DL Rilancio in Gazzetta: sale a 50 milioni il fondo per radio e tv locali

Sorpresa positiva per radio e tv locali dal decreto Rilancio entrato in vigore stanotte. Nel testo del DL 34/2020, appena firmato dal presidente della Repubblica, è salito a 50 milioni di euro il Fondo emergenza per le radio e le tv locali.

Sostanzialmente le norme anticipate per il pacchetto editoria sono state confermate nel testo finale. Tra le novità appunto quella relativa all'effettiva consistenza del Fondo emergenza per le radio e le tv locali, fissata alla fine in 50 milioni di euro, dopo che la cifra era rimasta in discussione fino all'ultimo: dalle iniziali previsioni orientate a 20 milioni di euro e rispetto agli 80 sollecitati dal settore, la soluzione è stata una via di mezzo.

La somma si configura come contributo straordinario per il 2020 a sostegno dell’emittenza locale per i servizi informativi connessi con l'emergenza Coronavirus e sulla diffusione del contagio, ed è condizionata alla trasmissione nei propri spazi informativi di messaggi di comunicazione istituzionale relativi all'emergenza sanitaria.

Rispetto alle ultime bozze del testo scompare il riferimento a un successivo decreto per stabilire i criteri di distribuzione e i fondi saranno erogati in base alle graduatorie 2019 dei contributi alle emittenti locali, con l'esclusione quindi di quelle che non hanno i requisiti per entrarvi.

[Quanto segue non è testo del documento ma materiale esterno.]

(* ===== verification/RpcRetry.v ===== *)
(** * Retries of remote calls ([src/src/utils/rpcRetry.ts])

    [withRetry] runs a call up to [maxAttempts] times with exponential backoff
    and jitter, each attempt against a timer.  A remote call is an operation on
    the caller's world that takes some milliseconds; when the timer is faster
    its effect stays and its answer is dropped.  [Math.pow] and [Math.random]
    are parameters. *)
From S2P Require Import Prelude JsLib.

Inductive AttemptFailureKind := timeout_kind | error_kind.

(** What a call rejects with: its own error, or the timer's. *)
Inductive rpc_error (X : Type) :=
  | Rejected (e : X)
  | OperationTimeoutError (operation : string) (timeoutMs : Z).
Arguments Rejected {X} e.
Arguments OperationTimeoutError {X} operation timeoutMs.

Definition kind_of {X} (e : rpc_error X) : AttemptFailureKind :=
  match e with OperationTimeoutError _ _ => timeout_kind | Rejected _ => error_kind end.

Record RetryAttemptContext (X : Type) := mkAttemptContext {
  ctx_attempt : nat;
  ctx_maxAttempts : nat;
  ctx_kind : AttemptFailureKind;
  ctx_error : rpc_error X;
  ctx_delayMs : number
}.
Arguments mkAttemptContext {X}.

Record RetryRecoveryContext := mkRecoveryContext { rec_attempt : nat; rec_elapsedMs : Z }.

(** ** The caller's world with a clock and the random numbers drawn so far *)
Section RpcRetry.
Context {W X A : Type}.

Record Clocked := mkClocked { clock : Z; drawn : nat; inner : W }.

(** A call: its answer, how long it takes, and its effect. *)
Definition remote := W → (X + A) * Z * W.
(* ===== verification/Notifications.v ===== *)
(** * Notifications ([src/src/services/notificationService.ts],
      [src/src/repositories/NotificationPreferenceRepository.ts],
      [src/src/repositories/NotificationRepository.ts])

    Preferences and device tokens of users, the dispatch of a notification with
    its record in the log, the fan-out over the parties of a delivery, and the
    contract event that sets a status.  The push transport is the interface of
    [PushProvider.v]. *)
From S2P Require Import Prelude JsLib Models Repositories Pagination PushProvider.

(** ** Data *)
Module NotificationEvent.
Inductive t :=
  | DELIVERY_PENDING | DELIVERY_ASSIGNED | DELIVERY_IN_PROGRESS | DELIVERY_COMPLETED
  | DELIVERY_CANCELLED | MERCHANT_ONBOARDED.
#[global] Instance eq_dec : EqDecision t.
Proof. solve_decision. Defined.
Definition to_string (e : t) : string :=
  match e with
  | DELIVERY_PENDING => "delivery.pending" | DELIVERY_ASSIGNED => "delivery.assigned"
  | DELIVERY_IN_PROGRESS => "delivery.in_progress" | DELIVERY_COMPLETED => "delivery.completed"
  | DELIVERY_CANCELLED => "delivery.cancelled" | MERCHANT_ONBOARDED => "merchant.onboarded"
  end.
Definition values : list t :=
  [DELIVERY_PENDING; DELIVERY_ASSIGNED; DELIVERY_IN_PROGRESS; DELIVERY_COMPLETED; DELIVERY_CANCELLED;
   MERCHANT_ONBOARDED].
End NotificationEvent.

Module NotificationStatus.
Inductive t := SENT | FAILED | SKIPPED.
#[global] Instance eq_dec : EqDecision t.
Proof. solve_decision. Defined.
End NotificationStatus.

Inductive platform := ios | android | web.
#[export] Instance platform_eq_dec : EqDecision platform.
Proof. solve_decision. Defined.

Record DeviceToken := mkDevice { dev_token : string; dev_platform : platform; lastSeenAt : Z }.

(** One document per user: the collection is keyed by its unique user. *)
Record NotificationPreference := mkPreference {
  pushEnabled : bool;
  enabledEvents : list NotificationEvent.t;
  devices : list DeviceToken;
  np_createdAt : Z;
  np_updatedAt : Z
}.

Record Notification := mkNotification {
  n_user : string;
  n_event : NotificationEvent.t;
  n_title : string;
  n_body : string;
  n_data : list (string * string);
  n_status : NotificationStatus.t;
  n_acceptedCount : nat;
  n_rejectedCount : nat;
  n_failureReason : option string;
  n_delivery : option string;
  n_createdAt : Z
}.

Record Notes `{IPushProvider} := mkNotes {
  nt_base : World;
  preferences : gmap string NotificationPreference;
  notifications : list Notification;
  provider : Provider
}.
Arguments mkNotes {_} nt_base preferences notifications provider.

(** What the environment decides: whether the log can be written, whether the
    unique index on [devices.token] gives documents without devices a common
    entry, and whether the WebSocket callback throws. *)
Class NotificationEnv `{IPushProvider} := {
  insert_fails : Notification → Notes → option error;
  EMPTY_DEVICES_INDEXED : bool;
  websocketNotifier : hydrated Delivery → DeliveryStatus.t → option string → Notes → option error * Notes
}.

Section Notifications.
Context `{E : Env, P : IPushProvider, N : !NotificationEnv}.

Abbreviation notes := (prog Notes).

Definition with_preferences (m : gmap string NotificationPreference) (w : Notes) : Notes :=
  mkNotes (nt_base w) m (notifications w) (provider w).
Definition nt_now (w : Notes) : Z := now_ms (nt_base w).

(** ** Preferences *)
Definition default_preference (now : Z) : NotificationPreference :=
  mkPreference true NotificationEvent.values [] now now.
Definition with_devices (l : list DeviceToken) (now : Z) (p : NotificationPreference) : NotificationPreference :=
  mkPreference (pushEnabled p) (enabledEvents p) l (np_createdAt p) now.
Definition owns (token : string) (p : NotificationPreference) : bool := includes token (dev_token <$> devices p).

(** The unique index: two documents clash when they share a token. *)
Definition pref_clash (p q : NotificationPreference) : bool :=
  some (λ t, owns t q) (dev_token <$> devices p)
  || (EMPTY_DEVICES_INDEXED && bool_decide (devices p = []) && bool_decide (devices q = [])).
Definition pref_conflicts (u : string) (p : NotificationPreference) (m : gmap string NotificationPreference) : bool :=
  some (λ kq, negb (String.eqb kq.1 u) && pref_clash p kq.2) (map_to_list m).

(** A write of one document, refused by the index or done. *)
Definition commit (u : string) (p : NotificationPreference) (w : Notes) : (error + NotificationPreference) * Notes :=
  if pref_conflicts u p (preferences w) then (inl DuplicateKey, w)
  else (inr p, with_preferences (<[u := p]> (preferences w)) w).

Definition cast_error : error := PlainError "Cast to ObjectId failed".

Altro dato accolto molto positivamente dagli addetti ai lavori delle emittenze locali è la cancellazione delle disposizioni, che erano entrate (uscite e poi ricomparse) a sorpresa nel decreto nel corso del suo iter, relative alla cessione delle frequenze televisive e più precisamente alla valorizzazione degli indennizzi. Le norme introdotte e poi cancellate modificavano i criteri ipotizzati da un primo accordo con il ministero dello Sviluppo economico, incidendo così sul valore degli indennizzi (e sulla possibilità di una loro chiara quantificazione anticipata) delle frequenze liberate e da liberare, generando molta fibrillazione tra gli operatori e le associazioni di categoria.

Da segnalare infine, sul fronte del credito di imposta per gli investimenti pubblicitari esteso anche alle emittenti commerciali nazionali, insieme a quelle locali, per un tetto complessivo di 20 milioni, la cancellazione della condizionalità prevista per le nazionali di un calo del fatturato pubblicitario del 33% per avere accesso al credito, che ora sarà accessibile a tutti i soggetti richiedenti. Un duro colpo per le emittenti locali, che saranno ulteriormente schiacciate dai big nazionali, visto che il contributo andrà a riparto. Per le emittenti commerciali nazionali, al di là dell’esiguità del credito che potranno ottenere, si tratta invece di un’importante affermazione di principio.